Lessons On The Run

By April 13, 2015Blog

It is a cool morning. I stand outside among the crowd of diversity and compression socks. Some people are busy chatting and some are standing silently focusing on the task ahead. I am one of those who are silent among the chatter. My mind is not so much focused on the task ahead, but instead is pondering the moments that brought me here.   Each mile that allowed my presence at this start line was full of thoughts and sometimes tears. I patiently wait for the sound of the announcer’s voice that will tell me my journey is about to begin. Five, four, three, two, one, and BOOM. I breathe in the moment and breathe out the doubt. This is my moment. The crowd engulfs me, but together we are on our own journeys to the finish line.

Recently I was asked by Prevention Magazine to be interviewed for a piece that will be published in the June issue. Initially I was shocked because I did not see this moment coming. Then I found out this piece included a professional photo shoot and I was even more shocked and scared. I am very much an introvert. I love to share my journey with people and help them, but I also like to stay behind the scenes.   So this moment terrified me. The piece will be about how running truly is one of the things that saved my life.

As a nurse of 16 years I have seen many times where my past struggles could have taken me. No one ever asks for mental illness to enter his or her home. I certainly did not ask for the moment that brought PTSD and depression into my spirit when I was younger. So many days when I could barely get out of bed or moments where tears were all that I knew. I remember the day that one of my therapists introduced me to running. I would start out those miles around the building holding everything inside and by the end of the session my soul felt like a wave was crashing through it. Every tear and every ounce of pain was being released. My therapist would ask me where I wanted my finish line to be and told them I wanted it to be a finish line of beginnings. What does that mean? It means I wanted that finish line to free my spirit and be like a tree full of branches with each branch beginning a new moment. I wanted to be free of the shame that haunted me. There was shame for having a mental illness, shame for not always being happy, and shame for being afraid to allow people to just see me.   When I became pregnant with my daughter I gave up running for many years and I also gained a lot of weight. After my daughter was born I continued to gain weight and my depression/PTSD was out of control. I would look at my daughter and feel guilt for bringing her into my world and worry that she would be broken like me someday.

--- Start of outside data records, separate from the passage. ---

(* ===== verification/Lifecycle.v ===== *)
(** * The life of a session (src/server/dispatcher.c, src/server/queue.c)

    A session as a state machine: its steps are the requests and
    notifications the dispatcher handles for it, and whatever happens on the
    server meanwhile.  The invariants along its runs, and the processing of
    a whole queue. *)
From stdpp Require Import gmap.
From S2P Require Import Prelude Heap Utf8 Double JsonValue JsonParse JsonSerialize JsonApi Schema Message Initialize Validate Queue Session Dispatcher.

Local Open Scope Z_scope.

(** ** Steps *)

Inductive label := Routed (req : mcp_message_t) | Refused (req : mcp_message_t) | Notified (n : mcp_message_t) | Elsewhere.

Section machine.
Context {R : Type} {HR : Router R} (logger : option mcp_log_level_t).

Record state := State { st_srv : mcp_server_t R; st_session : mcp_session_t; st_heap : heap }.

(** A request is refused by the checks or reaches its handler; a
    notification is consumed; other sessions and threads change the server
    and the heap within the invariant of the handlers, but not this session. *)
Inductive step : state -> label -> state -> Prop :=
| step_refused srv s h req o h' :
    wf_msg req -> mcp_message_kind (Some req) = MCP_MSG_REQUEST ->
    dispatch_checks logger srv s req h = (inl o, h') ->
    step (State srv s h) (Refused req) (State (o_srv o) (o_session o) h')
| step_routed srv s h req srv1 s1 method h1 o h' :
    wf_msg req -> mcp_message_kind (Some req) = MCP_MSG_REQUEST ->
    dispatch_checks logger srv s req h = (inr (srv1, s1, method), h1) ->
    dispatch_route logger srv1 s1 req method h1 = (Some o, h') ->
    step (State srv s h) (Routed req) (State (o_srv o) (o_session o) h')
| step_notified srv s h n st srv' s' :
    wf_msg n -> mcp_message_kind (Some n) = MCP_MSG_NOTIFICATION ->
    notify_checked logger srv s n = (st, srv', s') ->
    step (State srv s h) (Notified n) (State srv' s' h)
| step_elsewhere srv s h srv' h' :
    rest_inv (rest srv') ->
    step (State srv s h) Elsewhere (State srv' s h').

Inductive steps : state -> list label -> state -> Prop :=
| steps_nil st : steps st [] st
| steps_cons st1 l st2 ls st3 : step st1 l st2 -> steps st2 ls st3 -> steps st1 (l :: ls) st3.

Lemma steps_app st1 l1 l2 st3 :
  steps st1 (l1 ++ l2) st3 -> exists st2, steps st1 l1 st2 /\ steps st2 l2 st3.
Proof.
  revert st1. induction l1 as [|l l1 IH]; intros st1 H; simpl in H; [exists st1; split; [constructor|done]|].
  inversion H as [|? ? st2 ? ? Hs Hr]; subst. destruct (IH _ Hr) as (st & ? & ?).
  exists st. split; [by econstructor|done].
Qed.
End machine.
Arguments State {R}.
Arguments st_srv {R}.
Arguments st_session {R}.
Arguments st_heap {R}.

(** ** Invariants of runs *)

Definition routed_id (l : label) : option IdSet.id :=
  match l with Routed req => request_id req | _ => None end.

Definition is_handshake (l : label) : bool :=
  match l with
  | Notified n => match mcp_message_method (Some n) with
                  | Some m => streq m (cs "notifications/initialized")
                  | None => false
                  end
  | _ => false
  end.

Section runs.
Context {R : Type} {HR : Router R} {HL : RouterLaws R} (logger : option mcp_log_level_t).

(** What the steps keep. *)
Definition state_ok (st : state (R := R)) : Prop := IdSet.inv (ids (st_session st)) /\ rest_inv (rest (st_srv st)).

Lemma notify_rest srv s n st srv' s' : notify_checked (R := R) logger srv s n = (st, srv', s') -> rest srv' = rest srv.
Proof.
  unfold notify_checked. intros H. case_match; [by simplify_eq|]. destruct (mcp_message_method _) as [m|]; [|by simplify_eq].
  cbv zeta in H. apply (f_equal (fun p => p.1.2)) in H. cbn [fst snd] in H. rewrite <- H.
  unfold add_notification. cbn [rest]. destruct (existsb (streq m) k_mcp_server_notifications); [|done].
  by destruct (dlogf_core logger MCP_LOG_DEBUG (cs "event=notification method=" ++ m) srv) as (_ & _ & _ & _ & _ & ->).
Qed.

Lemma step_ids (st : state (R := R)) l st' :
  step logger st l st' -> state_ok st ->
  state_ok st' /\
  IdSet.contents (ids (st_session st')) = IdSet.contents (ids (st_session st)) ++ option_list (routed_id l).
Proof.
  intros Hs [Hi HI]. unfold state_ok.
  destruct Hs as [srv s h req o h' Hw Hk Hc|srv s h req srv1 s1 method h1 o h' Hw Hk Hc Hr
                 |srv s h n st srv' s' Hw Hk Hn|srv s h srv' h' Hinv]; simpl in *.
  - apply checks_spec in Hc as (ids' & code & text & [-> Hi'] & Hcon & _ & (_ & _ & _ & _ & _ & ->) & _); [|done..].
    simpl. by rewrite app_nil_r.
  - apply checks_spec in Hc as (ids' & x & _ & Hm & _ & Hx & _ & [-> Hi'] & Hcon & (_ & _ & _ & _ & _ & C6) & _); [|done..].
    apply route_spec in Hr as (o' & [= <-] & Hinv & _ & _ & _ & Hids & _); [|done|done|by rewrite C6]. rewrite Hids, Hx. done.
  - rewrite app_nil_r. rewrite (notify_rest _ _ _ _ _ _ Hn). unfold notify_checked in Hn. rewrite bool_decide_true in Hn by done. cbn [negb] in Hn.
    destruct (mcp_message_method _) as [m|]; cbv zeta in Hn; simplify_eq; [|done].
    unfold notify_session. by repeat case_match.
  - by rewrite app_nil_r.
Qed.

Lemma steps_ids (st : state (R := R)) ls st' :
  steps logger st ls st' -> state_ok st ->
  state_ok st' /\
  IdSet.contents (ids (st_session st')) = IdSet.contents (ids (st_session st)) ++ omap routed_id ls.
Proof.
  induction 1 as [st|st1 l st2 ls st3 Hs _ IH]; intros Hi; [by rewrite app_nil_r|].
  destruct (step_ids _ _ _ Hs Hi) as [Hi2 Hc2]. destruct (IH Hi2) as [Hi3 Hc3]. split; [done|].
  rewrite Hc3, Hc2, <- app_assoc. f_equal. simpl. by destruct (routed_id l).
Qed.

Lemma step_initialized (st : state (R := R)) l st' :
  step logger st l st' -> state_ok st ->
  initialized (st_session st') = initialized (st_session st) || is_handshake l.
Proof.
  intros Hs [Hi HI]. destruct Hs as [srv s h req o h' Hw Hk Hc|srv s h req srv1 s1 method h1 o h' Hw Hk Hc Hr
                               |srv s h n st srv' s' Hw Hk Hn|srv s h srv' h' Hinv]; simpl in *; rewrite ?orb_false_r.
  - by apply checks_spec in Hc as (ids' & code & text & [-> Hi'] & Hcon & _).
  - apply checks_spec in Hc as (ids' & x & _ & Hm & _ & Hx & _ & [-> Hi'] & Hcon & (_ & _ & _ & _ & _ & C6) & _); [|done..].
    apply route_spec in Hr as (o' & [= <-] & _ & _ & _ & -> & _); [done|done|done|by rewrite C6].
  - unfold notify_checked in Hn. rewrite bool_decide_true in Hn by done. cbn [negb] in Hn.
    destruct (mcp_message_method _) as [m|]; cbv zeta in Hn; simplify_eq; [|by rewrite orb_false_r].
    unfold notify_session. destruct (streq m (cs "notifications/initialized")); [by rewrite orb_true_r|].
    rewrite orb_false_r. by case_match.
  - done.
Qed.

Lemma steps_initialized (st : state (R := R)) ls st' :
  steps logger st ls st' -> state_ok st ->
  initialized (st_session st') = initialized (st_session st) || existsb is_handshake ls.
Proof.
  induction 1 as [st|st1 l st2 ls st3 Hs _ IH]; intros Hi; [by rewrite orb_false_r|].
  destruct (step_ids _ _ _ Hs Hi) as [Hi2 _]. rewrite (IH Hi2), (step_initialized _ _ _ Hs Hi). simpl.
  by rewrite orb_assoc.
Qed.

Definition label_wf (l : label) : Prop :=
  match l with Routed m | Refused m | Notified m => wf_msg m | Elsewhere => True end.

Lemma steps_wf (st : state (R := R)) ls st' : steps logger st ls st' -> Forall label_wf ls.
Proof. induction 1 as [|st1 l st2 ls st3 Hs _ IH]; constructor; [by destruct Hs|done]. Qed.

Lemma method_no_nul m method : wf_msg m -> mcp_message_method (Some m) = Some method -> has_nul method = false.
Proof.
  intros Hw H. unfold mcp_message_method in H. pose proof (get_key_wf m (cs "method")) as Hk.
  destruct (get_key (Some m) (cs "method")) as [v|]; [|done]. specialize (Hk v Hw ltac:(by split) eq_refl).
  destruct v; try discriminate H. injection H as ->. by destruct Hk.
Qed.

(** C9: Exactly-once: along every run of a session that starts without seen
    ids, whatever else happens on the server, no two requests with the same
    id reach a handler. *)
Theorem served_once srv s h ls st' :
  IdSet.inv (ids s) -> rest_inv (rest srv) -> IdSet.contents (ids s) = [] ->
  steps logger (State srv s h) ls st' -> NoDup (omap routed_id ls).
Proof.
  intros Hi HI Hc H. destruct (steps_ids _ _ _ H (conj Hi HI)) as [[[_ Hnd _] _] Heq]. simpl in Heq. by rewrite Heq, Hc in Hnd.
Qed.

Then in October of 2007 I lost my father to cancer. It was a moment. I had stopped taking my anti-depressant medication when I was pregnant with my son and remained off of it after he was born in early 2007.   I remember one conversation I had with my dad when he was sick he asked me why I gave up on myself. I had so many dreams, but I feared the journey to the finish line.   Why? I saw myself as broken and I did not like myself. When my father died I remember sitting with my doctor and asking for a prescription for Prozac just in case I needed it. Why? I was afraid of facing myself. I never touched that prescription. Instead I started running again. I was overweight and each mile hurt, but I kept running. I ran to free my spirit. My foot would hit the ground and an emotion would be allowed in. Pain, shame, anger, happiness, sadness, doubt……..each mile represented one of these. In spirit I could feel the presence of those who loved me beside me as I ran, but it was a journey that I physically took on my own. I knew that to learn to love myself I had to get to this finish line alone. The finish line came and the tree began to grow. The branches have now spread many miles. I proudly tell my dad often that he was right. Each mile I ran allowed me to love who I am and believe in myself. The finish line is always a beginning. Tie those laces and go.

 

One Comment

  • Becky says:

    Something in this article touched me. I have quite a lot in common with the writer until the running. I used to run and swim and do so many things before the worst of my PTSD and depression set in. When did I give up on me? I was 5’7″ and 135lbs until 30 years old and my first pregnancy. I’m now 55, past child baring and 250lbs. When did I give up on myself indeed?